[Saved entries]
=-=-=

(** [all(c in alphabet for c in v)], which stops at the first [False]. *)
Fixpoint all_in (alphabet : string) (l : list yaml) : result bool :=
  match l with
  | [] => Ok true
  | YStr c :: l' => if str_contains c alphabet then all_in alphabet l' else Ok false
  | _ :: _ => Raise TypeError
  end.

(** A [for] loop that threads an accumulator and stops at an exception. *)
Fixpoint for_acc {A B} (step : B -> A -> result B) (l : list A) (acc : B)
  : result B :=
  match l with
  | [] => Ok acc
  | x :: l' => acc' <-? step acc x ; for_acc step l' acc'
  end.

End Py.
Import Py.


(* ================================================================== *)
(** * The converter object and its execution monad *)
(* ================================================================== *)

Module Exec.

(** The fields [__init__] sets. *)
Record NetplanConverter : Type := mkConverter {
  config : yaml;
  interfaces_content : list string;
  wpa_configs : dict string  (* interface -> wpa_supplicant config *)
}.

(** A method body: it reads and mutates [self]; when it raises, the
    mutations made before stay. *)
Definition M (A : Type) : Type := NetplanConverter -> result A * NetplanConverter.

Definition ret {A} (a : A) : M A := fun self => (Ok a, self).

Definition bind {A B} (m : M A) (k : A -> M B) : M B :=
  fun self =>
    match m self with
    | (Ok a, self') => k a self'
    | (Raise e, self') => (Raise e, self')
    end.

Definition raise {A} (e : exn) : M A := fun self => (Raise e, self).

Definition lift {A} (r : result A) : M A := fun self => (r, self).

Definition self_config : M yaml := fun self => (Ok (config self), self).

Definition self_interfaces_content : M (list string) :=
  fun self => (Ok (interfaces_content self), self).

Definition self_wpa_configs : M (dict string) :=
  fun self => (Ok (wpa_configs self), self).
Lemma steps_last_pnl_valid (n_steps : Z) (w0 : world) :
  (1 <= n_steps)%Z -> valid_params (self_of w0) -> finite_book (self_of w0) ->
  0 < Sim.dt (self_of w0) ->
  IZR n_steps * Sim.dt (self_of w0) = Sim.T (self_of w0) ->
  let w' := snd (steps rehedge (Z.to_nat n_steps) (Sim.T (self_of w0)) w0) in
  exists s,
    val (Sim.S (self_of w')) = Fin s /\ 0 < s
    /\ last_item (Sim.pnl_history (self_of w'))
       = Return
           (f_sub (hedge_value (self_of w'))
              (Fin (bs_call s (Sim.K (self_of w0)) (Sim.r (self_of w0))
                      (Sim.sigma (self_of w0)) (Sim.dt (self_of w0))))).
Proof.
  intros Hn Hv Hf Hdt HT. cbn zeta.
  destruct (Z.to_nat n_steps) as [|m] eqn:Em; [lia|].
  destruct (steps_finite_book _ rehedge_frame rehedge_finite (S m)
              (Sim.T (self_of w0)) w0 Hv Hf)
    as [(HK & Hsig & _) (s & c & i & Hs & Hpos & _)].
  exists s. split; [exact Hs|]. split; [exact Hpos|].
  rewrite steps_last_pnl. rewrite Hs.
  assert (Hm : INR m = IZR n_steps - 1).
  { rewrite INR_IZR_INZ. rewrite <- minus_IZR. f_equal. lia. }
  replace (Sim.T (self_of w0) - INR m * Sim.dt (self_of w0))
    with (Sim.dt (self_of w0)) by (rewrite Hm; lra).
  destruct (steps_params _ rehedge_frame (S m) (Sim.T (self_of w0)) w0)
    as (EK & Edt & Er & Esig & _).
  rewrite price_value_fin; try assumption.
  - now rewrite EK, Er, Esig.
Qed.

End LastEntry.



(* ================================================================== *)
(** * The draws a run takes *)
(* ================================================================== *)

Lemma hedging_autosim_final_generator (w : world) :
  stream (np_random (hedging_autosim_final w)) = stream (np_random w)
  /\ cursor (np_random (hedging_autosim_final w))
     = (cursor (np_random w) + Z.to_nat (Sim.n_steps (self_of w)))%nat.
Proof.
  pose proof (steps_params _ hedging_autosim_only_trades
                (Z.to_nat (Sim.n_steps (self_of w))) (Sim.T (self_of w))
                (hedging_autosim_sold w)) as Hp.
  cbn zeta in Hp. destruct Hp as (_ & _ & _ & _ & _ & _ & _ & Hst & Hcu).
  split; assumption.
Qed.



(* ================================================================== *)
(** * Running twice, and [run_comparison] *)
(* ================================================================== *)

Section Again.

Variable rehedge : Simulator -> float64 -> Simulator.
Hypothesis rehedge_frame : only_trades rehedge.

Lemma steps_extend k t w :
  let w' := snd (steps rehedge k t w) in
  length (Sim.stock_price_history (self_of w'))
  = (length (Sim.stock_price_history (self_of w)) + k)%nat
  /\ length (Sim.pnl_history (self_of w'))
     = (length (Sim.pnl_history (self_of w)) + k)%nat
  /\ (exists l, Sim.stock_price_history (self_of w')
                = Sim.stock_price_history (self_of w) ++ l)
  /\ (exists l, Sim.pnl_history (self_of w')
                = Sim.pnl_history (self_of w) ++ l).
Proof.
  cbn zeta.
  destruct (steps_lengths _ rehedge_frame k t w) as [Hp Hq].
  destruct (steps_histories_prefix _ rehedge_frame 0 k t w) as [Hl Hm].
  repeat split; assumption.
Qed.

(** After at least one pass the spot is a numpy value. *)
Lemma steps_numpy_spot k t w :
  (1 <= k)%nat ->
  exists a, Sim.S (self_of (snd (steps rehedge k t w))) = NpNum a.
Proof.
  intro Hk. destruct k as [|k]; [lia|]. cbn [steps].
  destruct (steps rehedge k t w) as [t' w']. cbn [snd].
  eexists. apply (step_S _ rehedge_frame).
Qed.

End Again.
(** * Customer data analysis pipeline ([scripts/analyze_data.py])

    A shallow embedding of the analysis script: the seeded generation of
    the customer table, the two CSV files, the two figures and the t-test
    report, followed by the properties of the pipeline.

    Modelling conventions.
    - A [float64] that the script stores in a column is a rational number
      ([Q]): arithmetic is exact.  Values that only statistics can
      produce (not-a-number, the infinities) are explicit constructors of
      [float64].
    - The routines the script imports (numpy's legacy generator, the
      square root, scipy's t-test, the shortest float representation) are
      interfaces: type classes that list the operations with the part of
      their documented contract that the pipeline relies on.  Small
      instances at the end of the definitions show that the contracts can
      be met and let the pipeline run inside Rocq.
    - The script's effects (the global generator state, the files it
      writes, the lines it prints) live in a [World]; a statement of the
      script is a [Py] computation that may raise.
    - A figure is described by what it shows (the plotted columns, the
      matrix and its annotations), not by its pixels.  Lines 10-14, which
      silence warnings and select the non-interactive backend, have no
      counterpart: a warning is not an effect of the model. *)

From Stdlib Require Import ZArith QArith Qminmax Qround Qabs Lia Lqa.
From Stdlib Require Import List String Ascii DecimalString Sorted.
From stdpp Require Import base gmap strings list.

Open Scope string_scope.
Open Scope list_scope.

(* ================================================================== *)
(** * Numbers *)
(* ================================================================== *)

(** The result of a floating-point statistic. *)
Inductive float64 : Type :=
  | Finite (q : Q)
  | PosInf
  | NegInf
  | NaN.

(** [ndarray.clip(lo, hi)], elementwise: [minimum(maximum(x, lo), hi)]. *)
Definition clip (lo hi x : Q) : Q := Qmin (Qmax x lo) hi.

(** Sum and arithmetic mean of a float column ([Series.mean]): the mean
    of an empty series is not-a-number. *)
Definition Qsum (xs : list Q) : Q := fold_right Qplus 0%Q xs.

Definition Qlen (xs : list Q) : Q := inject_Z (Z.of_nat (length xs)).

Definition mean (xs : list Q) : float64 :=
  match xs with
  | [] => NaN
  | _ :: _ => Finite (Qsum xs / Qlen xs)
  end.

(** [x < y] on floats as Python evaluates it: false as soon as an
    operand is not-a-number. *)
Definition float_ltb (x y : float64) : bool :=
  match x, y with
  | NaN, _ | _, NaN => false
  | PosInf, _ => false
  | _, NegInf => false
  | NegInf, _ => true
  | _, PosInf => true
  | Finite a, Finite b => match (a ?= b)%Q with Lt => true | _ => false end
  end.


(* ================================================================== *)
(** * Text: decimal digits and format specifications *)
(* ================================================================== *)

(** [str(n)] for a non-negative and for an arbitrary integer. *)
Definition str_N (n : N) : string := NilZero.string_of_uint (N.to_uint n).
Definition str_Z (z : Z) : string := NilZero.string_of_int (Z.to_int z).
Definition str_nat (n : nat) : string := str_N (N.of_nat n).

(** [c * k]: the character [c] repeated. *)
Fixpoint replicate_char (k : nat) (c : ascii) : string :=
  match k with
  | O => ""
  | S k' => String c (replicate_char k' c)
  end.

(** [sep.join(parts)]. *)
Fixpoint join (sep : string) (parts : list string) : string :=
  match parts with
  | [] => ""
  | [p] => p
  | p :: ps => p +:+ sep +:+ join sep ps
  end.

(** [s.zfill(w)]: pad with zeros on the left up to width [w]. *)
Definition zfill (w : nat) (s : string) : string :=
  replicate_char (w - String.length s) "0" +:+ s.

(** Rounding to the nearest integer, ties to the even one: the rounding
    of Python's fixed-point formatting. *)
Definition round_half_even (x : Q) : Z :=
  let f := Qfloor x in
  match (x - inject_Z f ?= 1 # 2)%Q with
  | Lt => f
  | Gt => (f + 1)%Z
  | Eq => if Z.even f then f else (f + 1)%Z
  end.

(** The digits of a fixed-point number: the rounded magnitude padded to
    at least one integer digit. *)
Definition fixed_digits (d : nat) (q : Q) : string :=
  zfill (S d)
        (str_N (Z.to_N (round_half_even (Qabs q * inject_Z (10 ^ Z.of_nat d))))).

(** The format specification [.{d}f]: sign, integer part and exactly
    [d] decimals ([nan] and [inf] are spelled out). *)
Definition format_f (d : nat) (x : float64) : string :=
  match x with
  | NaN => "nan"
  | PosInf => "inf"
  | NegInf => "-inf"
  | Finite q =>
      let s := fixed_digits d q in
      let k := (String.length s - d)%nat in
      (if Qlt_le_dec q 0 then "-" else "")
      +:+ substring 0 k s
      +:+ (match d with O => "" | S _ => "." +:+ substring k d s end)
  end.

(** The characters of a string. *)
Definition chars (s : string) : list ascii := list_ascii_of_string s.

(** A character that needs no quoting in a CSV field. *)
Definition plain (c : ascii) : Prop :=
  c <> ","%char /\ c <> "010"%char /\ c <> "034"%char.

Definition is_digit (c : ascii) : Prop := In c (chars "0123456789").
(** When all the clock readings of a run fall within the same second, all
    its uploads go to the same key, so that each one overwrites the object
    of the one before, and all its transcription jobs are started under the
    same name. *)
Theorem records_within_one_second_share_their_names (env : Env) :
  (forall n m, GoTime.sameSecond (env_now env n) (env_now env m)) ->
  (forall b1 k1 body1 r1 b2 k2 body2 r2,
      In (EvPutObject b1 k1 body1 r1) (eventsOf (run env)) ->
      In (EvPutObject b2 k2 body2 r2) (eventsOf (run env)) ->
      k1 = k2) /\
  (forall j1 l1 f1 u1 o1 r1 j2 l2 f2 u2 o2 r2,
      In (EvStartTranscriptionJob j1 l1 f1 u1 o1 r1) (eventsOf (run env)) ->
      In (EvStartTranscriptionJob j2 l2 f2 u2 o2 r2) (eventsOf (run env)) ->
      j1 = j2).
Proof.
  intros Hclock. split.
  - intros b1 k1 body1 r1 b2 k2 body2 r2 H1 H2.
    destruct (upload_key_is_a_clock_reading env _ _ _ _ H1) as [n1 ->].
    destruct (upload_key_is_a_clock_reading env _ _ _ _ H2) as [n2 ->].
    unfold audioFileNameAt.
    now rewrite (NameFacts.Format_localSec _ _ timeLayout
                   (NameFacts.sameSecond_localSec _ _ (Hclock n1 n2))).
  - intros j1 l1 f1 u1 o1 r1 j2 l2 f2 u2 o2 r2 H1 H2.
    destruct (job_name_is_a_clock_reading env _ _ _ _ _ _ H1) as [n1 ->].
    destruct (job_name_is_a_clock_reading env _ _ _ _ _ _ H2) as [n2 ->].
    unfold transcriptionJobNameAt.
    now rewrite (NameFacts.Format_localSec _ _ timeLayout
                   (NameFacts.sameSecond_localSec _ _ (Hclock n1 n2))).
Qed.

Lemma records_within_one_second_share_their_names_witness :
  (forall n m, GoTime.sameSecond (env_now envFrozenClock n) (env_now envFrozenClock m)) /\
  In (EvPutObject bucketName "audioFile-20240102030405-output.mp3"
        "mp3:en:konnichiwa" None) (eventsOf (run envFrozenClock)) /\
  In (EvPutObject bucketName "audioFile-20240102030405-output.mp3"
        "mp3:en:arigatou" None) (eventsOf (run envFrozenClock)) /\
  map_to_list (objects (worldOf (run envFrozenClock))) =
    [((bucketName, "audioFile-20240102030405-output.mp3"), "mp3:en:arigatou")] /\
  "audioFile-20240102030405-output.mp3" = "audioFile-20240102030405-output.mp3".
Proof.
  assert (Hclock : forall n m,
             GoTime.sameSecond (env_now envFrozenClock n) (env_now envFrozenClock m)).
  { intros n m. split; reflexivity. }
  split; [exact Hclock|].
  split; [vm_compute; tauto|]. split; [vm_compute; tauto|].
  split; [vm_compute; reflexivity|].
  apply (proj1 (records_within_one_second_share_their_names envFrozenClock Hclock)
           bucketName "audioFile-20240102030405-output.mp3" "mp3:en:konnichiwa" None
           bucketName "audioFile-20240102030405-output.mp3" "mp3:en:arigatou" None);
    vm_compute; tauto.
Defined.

=-=-=

> _Exercise brief_: Repeat only the lines above, from the first line of the entries through the line that contains "(** A [for] loop", including both ends.

> _Reply to the task_:
(** [all(c in alphabet for c in v)], which stops at the first [False]. *)
Fixpoint all_in (alphabet : string) (l : list yaml) : result bool :=
  match l with
  | [] => Ok true
  | YStr c :: l' => if str_contains c alphabet then all_in alphabet l' else Ok false
  | _ :: _ => Raise TypeError
  end.

(** A [for] loop that threads an accumulator and stops at an exception. *)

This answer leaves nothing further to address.